Successful business strategies are not hampered by minor annoyances like armed police officers, numerous cop cars or helicopters hovering overhead… In an increasingly familiar scenario, police officers recently conducted a raid of a suspected drug house in Wood River, Illinois. The officers swarmed the home and yard in numbers and confiscated evidence before arresting the occupants. But, the officers had to stop briefly from time to time to answer the front door (ten times during a 90 minute period) as the dealer’s regular customers continually arrived to buy more heroin. (Darn police! There they go interfering with free enterprise again.)

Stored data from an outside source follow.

(** C5 (amended). Each strategy validates in the order self-transaction,
    closed, expired, insufficient balance, and returns at the first check that
    fails: SelfTransactionError when sender and recipient have the same id (so
    when they are one account), whatever the state and balance; with different
    ids, AlreadyClosedError when CLOSED, ExpiredTransactionError when EXPIRED,
    and otherwise InsufficientBalanceError when the balance of the sender is
    less than the uint32 the strategy computes, which is the effective amount
    of the specification for cash, for debit, and for credit up to
    3904515723. *)
Theorem pay_validation_order (th : TransactionHandler) (tp : loc) (s : Store)
    (t : Transaction) (a b : Account) :
  txns s !! tp = Some t ->
  accs s !! sender t = Some a ->
  accs s !! recipient t = Some b ->
  (sender t = recipient t \/ id a = id b ->
   pay out_of_range th tp s = Ret (Some SelfTransactionError) s) /\
  (id a <> id b -> state t = CLOSED ->
   pay out_of_range th tp s = Ret (Some AlreadyClosedError) s) /\
  (id a <> id b -> state t = EXPIRED ->
   pay out_of_range th tp s = Ret (Some ExpiredTransactionError) s) /\
  (id a <> id b -> state t <> CLOSED -> state t <> EXPIRED ->
   balance a < effective out_of_range th (amount t) ->
   pay out_of_range th tp s = Ret (Some InsufficientBalanceError) s) /\
  (id a <> id b -> state t <> CLOSED -> state t <> EXPIRED ->
   fee_fits th (amount t) ->
   balance a < spec_effective th (amount t) ->
   pay out_of_range th tp s = Ret (Some InsufficientBalanceError) s).
Proof.
  intros Ht Ha Hb. rewrite (pay_eval th tp s t a b Ht Ha Hb).
  assert (Hlow : id a <> id b -> state t <> CLOSED -> state t <> EXPIRED ->
                 balance a < effective out_of_range th (amount t) ->
                 (if id a =? id b then Ret (Some SelfTransactionError) s
                  else if String.eqb (state t) CLOSED then Ret (Some AlreadyClosedError) s
                  else if String.eqb (state t) EXPIRED
                       then Ret (Some ExpiredTransactionError) s
                  else if balance a <? effective out_of_range th (amount t)
                       then Ret (Some InsufficientBalanceError) s
                  else Ret None (settled out_of_range th tp t a b s))
                 = Ret (Some InsufficientBalanceError) s).
  { intros Hid Hc He Hbal. destruct (Z.eqb_spec (id a) (id b)) as [|_]; [contradiction|].
    destruct (String.eqb_spec (state t) CLOSED) as [|_]; [contradiction|].
    destruct (String.eqb_spec (state t) EXPIRED) as [|_]; [contradiction|].
    destruct (Z.ltb_spec (balance a) (effective out_of_range th (amount t))) as [_|];
      [reflexivity|lia]. }
  repeat split.
  - intros Hsame. assert (Hid : id a = id b).
    { destruct Hsame as [E|E]; [|exact E]. rewrite E, Hb in Ha. congruence. }
    rewrite Hid, Z.eqb_refl. reflexivity.
  - intros Hid Hst. destruct (Z.eqb_spec (id a) (id b)) as [|_]; [contradiction|].
    rewrite Hst. reflexivity.
  - intros Hid Hst. destruct (Z.eqb_spec (id a) (id b)) as [|_]; [contradiction|].
    rewrite Hst. reflexivity.
  - exact Hlow.
  - intros Hid Hc He Hfit Hbal. apply Hlow; trivial.
    rewrite (effective_spec th (amount t) Hfit). exact Hbal.
Qed.

(** C3 (amended). On a transaction whose strategy is not bound makePayment
    returns nothing: the call through the nil handler panics, before any
    validation, with the store untouched. *)
Theorem makePayment_unbound_panics (tp : loc) (s : Store) (t : Transaction) :
  txns s !! tp = Some t ->
  transactionHandler t = None ->
  makePayment out_of_range tp s = Fault s.
Proof.
  intros Ht Hh. unfold makePayment, bind, load_tx. rewrite Ht, Hh. reflexivity.
Qed.


(** C7 (amended). A CLOSED transaction with a bound strategy is never paid
    again: makePayment returns an error and leaves the store as it is, the error
    being AlreadyClosedError when sender and recipient have different ids (and
    SelfTransactionError when they have the same); after a successful
    makePayment a second one on the same transaction returns
    AlreadyClosedError. *)
Theorem closed_is_terminal (tp : loc) (s : Store) :
  (forall t th a b,
      txns s !! tp = Some t -> transactionHandler t = Some th ->
      accs s !! sender t = Some a -> accs s !! recipient t = Some b ->
      state t = CLOSED ->
      makePayment out_of_range tp s
      = Ret (Some (if id a =? id b then SelfTransactionError else AlreadyClosedError)) s) /\
  (forall s0,
      makePayment out_of_range tp s0 = Ret None s ->
      makePayment out_of_range tp s = Ret (Some AlreadyClosedError) s).
Proof.
  split.
  - intros t th a b Ht Hh Ha Hb Hst.
    rewrite (makePayment_bound tp s t th Ht Hh), (pay_eval th tp s t a b Ht Ha Hb), Hst.
    destruct (id a =? id b); reflexivity.
  - intros s0 H. apply makePayment_inv in H as (t & th & Ht & Hh & H).
    apply pay_success in H as (t' & a & b & Ht' & Ha & Hb & Hid & Hne & _ & _ & _ & ->).
    assert (t' = t) by congruence. subst t'.
    rewrite (makePayment_bound tp _ (with_state t CLOSED) th (settled_tx th tp t a b s0) Hh).
    rewrite (pay_eval th tp _ (with_state t CLOSED) _ _
               (settled_tx th tp t a b s0)
               (settled_sender th tp t a b s0 Hne)
               (settled_recipient th tp t a b s0)).
    cbn [with_balance with_state id state].
    destruct (Z.eqb_spec (id a) (id b)) as [|_]; [contradiction|]. reflexivity.
Qed.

Sort of a frequent-flyer program… France’s daily La Provence reported that at least one enterprising drug dealer in Marseilles had begun distributing “loyalty cards” to its best customers, offering a ten euro discount on future sales after that customer’s card was full (all ten squares stamped from previous sales). The card also expressed thanks for the patronage and reminded the customer of its operating hours – 11 a.m. to midnight. (I wonder if they do price matching?)

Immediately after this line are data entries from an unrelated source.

(** X21. The two plugins in sequence.  sourcefiles-modifier runs on three
    source files [A; B; C], the third named with the suffix [.test]; its
    modified source files are the source files of test-processor.  Then
    test-processor reports three files received, [B], the renamed [C] and
    [templates/file4.test], and renders them under the names of [B] with
    [.test] replaced by [.yaml], of the renamed file with [.yaml] appended,
    and [templates/file4.yaml], next to its summary. *)
Theorem modifier_then_test_processor
  (bytes1 bytes2 : string)
  (input1 : SourcefilesModifier.InputMessageRenderV1)
  (input2 : TestProcessor.InputMessageRenderV1)
  (out1 : OutputMessageRenderV1)
  (A B C : SourceFile) (stem : string) :
  Unmarshal1 bytes1 = Ok input1 ->
  SourcefilesModifier.SourceFiles input1 = [A; B; C] ->
  Name C = stem +:+ ".test" ->
  SourcefilesModifier.HelmPluginMain Unmarshal1 bytes1 = Exit 0 out1 ->
  Unmarshal2 bytes2 = Ok input2 ->
  TestProcessor.SourceFiles input2 = ModifiedSourceFiles out1 ->
  exists out2,
    TestProcessor.HelmPluginMain Unmarshal2 bytes2 = Exit 0 out2
    /\ RenderedFiles out2 !! TestProcessor.summaryName
       = Some (TestProcessor.summaryContent 3
                 [Name B; stem +:+ ".renamed"; "templates/file4.test"])
    /\ dom (RenderedFiles out2)
       = {[ TestProcessor.summaryName;
            TrimSuffix (Name B) ".test" +:+ ".yaml";
            (stem +:+ ".renamed") +:+ ".yaml";
            "templates/file4.yaml" ]}
    /\ RenderedFiles out2 !! "templates/file4.yaml"
       = Some (TestProcessor.content
                 {| Name := "templates/file4.test";
                    Data := SourcefilesModifier.newFileContent |}).
Proof.
  intros Hin1 Hfiles HC Hrun1 Hin2 Hfiles2.
  unfold SourcefilesModifier.HelmPluginMain in Hrun1.
  rewrite Hin1, Hfiles in Hrun1. cbn [SourcefilesModifier.processFiles
    SourcefilesModifier.processFile app] in Hrun1.
  injection Hrun1 as <-. cbn [ModifiedSourceFiles] in Hfiles2.
  rewrite HC, TrimSuffix_app in Hfiles2.
  unfold TestProcessor.HelmPluginMain. rewrite Hin2, Hfiles2.
  rewrite processFile_fold. cbn [fold_left List.map Name app length].
  eexists. split; [reflexivity|]. cbn [RenderedFiles].
  unfold TestProcessor.outputName. cbn [Name]. rewrite TrimSuffix_renamed.
  change (TrimSuffix SourcefilesModifier.newFileName ".test" +:+ ".yaml")
    with "templates/file4.yaml".
  split; [apply lookup_insert_eq|]. split.
  - rewrite !dom_insert_L, dom_empty_L. apply set_eq. intros x. set_unfold. tauto.
  - rewrite lookup_insert_ne by done. apply lookup_insert_eq.
Qed.
Lemma find_ancestor_from_parent (root : expression) (K : exp_class) (i : nat) (p : node) :
  node_at root p.1 = Some p → class_of p.2 = K →
  find_ancestor_from root K (i :: p.1) = Some p.
Proof. intros Hp Hk. simpl. rewrite Hp. by rewrite decide_True. Qed.

Lemma find_ancestor_None (root : expression) (K : exp_class) (t : node) :
  node_at root t.1 = Some t →
  find_ancestor root K t = None ↔ ¬ encloses root K t.
Proof.
  intros Ht. unfold find_ancestor. split.
  - intros Hnone (a & pre & Hpre & Hh & Ha & Hk).
    assert (is_Some (node_at root t.1)) as Hvalid by eauto.
    rewrite Hh in Hnone, Hvalid. clear Hh Ht.
    induction pre as [| i pre IH]; [done |].
    rewrite <- app_comm_cons in Hnone, Hvalid. simpl in Hnone.
    assert (is_Some (node_at root (pre ++ a.1))) as [x Hx]
      by (apply (node_at_suffix root [i]); exact Hvalid).
    rewrite Hx in Hnone.
    destruct (decide _) as [Hxk | Hxk]; [done |].
    destruct pre as [| j pre].
    + simpl in Hx. rewrite Ha in Hx. by injection Hx as <-.
    + apply IH; [done | done | by eauto].
  - intros Hno. destruct (find_ancestor_from root K t.1) as [a |] eqn:Ha; [| done].
    destruct Hno. apply find_ancestor_from_Some in Ha as (? & ? & pre & ? & ?).
    by exists a, pre.
Qed.

Lemma this_node_at (root : expression) (p t : node) :
  node_at root p.1 = Some p → this p = Some t →
  t.1 = 0 :: p.1 ∧ node_at root t.1 = Some t.
Proof.
  unfold this. intros Hp Hthis.
  destruct (this_of p.2) as [c |] eqn:Hc; [| done]. injection Hthis as <-.
  split; [done |]. simpl. by apply node_at_child, this_of_child.
Qed.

It’s a drug bust!… A Honduran woman carrying 3.3 pounds of liquid cocaine in her breast implants was arrested at the airport in Colombia’s capital, Bogotá. Police said the 22-year-old woman was attempting to travel to Spain when her apparent nervousness aroused suspicion in the security line. X-rays revealed a recent surgery on her breasts and she confessed that an unknown substance had been implanted which she was meant to take to Barcelona. (Breast implants – the worst way of keeping a low profile around airport security.)

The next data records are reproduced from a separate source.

(** X11. Which row [getRow] returns. For an index argument that yields
    a text to look for, [getRow] returns the handle of position [p]
    exactly when the row at [p] is the first row, in store order, whose
    indices are that text; and it reports that the row was not found
    exactly when every stored row has indices that are something else.
    The table is never changed. *)
Theorem getRow_returns_first_match (env : environment) (t : Table) (indices : pyarg)
    (m : string) :
  matchStr_of env indices = Ok m ->
  (forall p,
      getRow env t indices = (t, Ok (mkTableRow p))
      <-> exists row, table_rows t !! p = Some row
                      /\ _getIndices env t row = Ok (IdxStr m)
                      /\ forall q r, (q < p)%nat -> table_rows t !! q = Some r ->
                                     exists ri, _getIndices env t r = Ok ri /\ ri <> IdxStr m)
  /\ (getRow env t indices = (t, Raise (netsnmpAgentException "Row not found!"))
      <-> forall r, r ∈ table_rows t ->
                    exists ri, _getIndices env t r = Ok ri /\ ri <> IdxStr m)
  /\ fst (getRow env t indices) = t.
Proof.
  intros Hm. unfold getRow, _getOrAddRow, _getRow. rewrite Hm. simpl. split; [|split].
  - intros p. destruct (find_row env t m (table_rows t) 0) as [[[p' row']|]|e] eqn:Hf.
    + apply find_row_first in Hf as (_ & Hl & Hr & Hb). rewrite Nat.sub_0_r in *. split.
      * intros [= <-]. eauto.
      * intros (row & Hl2 & Hr2 & Hb2).
        destruct (Nat.lt_trichotomy p p') as [Hlt | [-> | Hgt]]; [| reflexivity |].
        -- destruct (Hb p row Hlt Hl2) as (ri & Hri & Hne). congruence.
        -- destruct (Hb2 p' row' Hgt Hl) as (ri & Hri & Hne). congruence.
    + split; [discriminate|]. intros (row & Hl & Hr & _).
      pose proof (proj1 (find_row_none _ _ _ _ _) Hf row) as Hnone.
      destruct Hnone as (ri & Hri & Hne); [by eapply list_elem_of_lookup_2|]. congruence.
    + split; [discriminate|]. intros (row & Hl & Hr & Hb).
      assert (find_row env t m (table_rows t) 0 = Ok (Some (p, row))) as Hok.
      { apply find_row_first. rewrite Nat.sub_0_r. repeat split; [lia | done..]. }
      congruence.
  - destruct (find_row env t m (table_rows t) 0) as [[[p' row']|]|e] eqn:Hf.
    + split; [discriminate|]. intros H.
      apply (proj2 (find_row_none env t m _ 0%nat)) in H. congruence.
    + split; [intros _; by apply (proj1 (find_row_none env t m _ 0%nat)) | reflexivity].
    + split; [intros [= ->]|].
      * by apply find_row_raises in Hf.
      * intros H. apply (proj2 (find_row_none env t m _ 0%nat)) in H. congruence.
  - by destruct (find_row env t m (table_rows t) 0) as [[[p' row']|]|e].
Qed.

And, by the way, when you complete the form, be sure to sign your name where it says you understand your Miranda rights… In Kentucky, the Franklin County Sheriff’s Office has posted a flyer on its Facebook page asking drug dealers to turn in their rivals. It features an image of a marijuana leaf and says, “Is your drug dealing competition costing you money? We offer a free service to help you eliminate your drug competition!” The Franklin County Sheriff says the post is funny, but the sheriff’s department is not joking around. At the bottom of the letter, people are asked to fill out information about the drug dealer they are reporting, including the dealer’s name and vehicle. The Sheriff says he got the idea from the McIntosh County Sheriff’s Office in Georgia. (Maybe these dealers are thinking, “I better do it to them before they do it to me!”)

I’m guessing he wasn’t class valedictorian… A 58-year-old man who arrived late for a flight to attend his high school reunion is accused of running onto a concourse at Denver International Airport in an attempt to stop the departing plane. The man found his Ohio bound United Airlines flight pushing back from a departing gate. He then “forcibly” opened a locked emergency exit door and allegedly ran onto a secured ramp area. “[The man] did then run out of the door and chased down on foot, a tug driver who was actively engaged in pushing back…(an) aircraft filled with passengers,” the affidavit said. The tug driver was forced to stop and the man then allegedly insisted on boarding the plane before he was arrested. He told police he was en route to Ohio to attend his 40 year high school reunion. (The reunion committee needs to publish a “Where Are They Now” supplement.)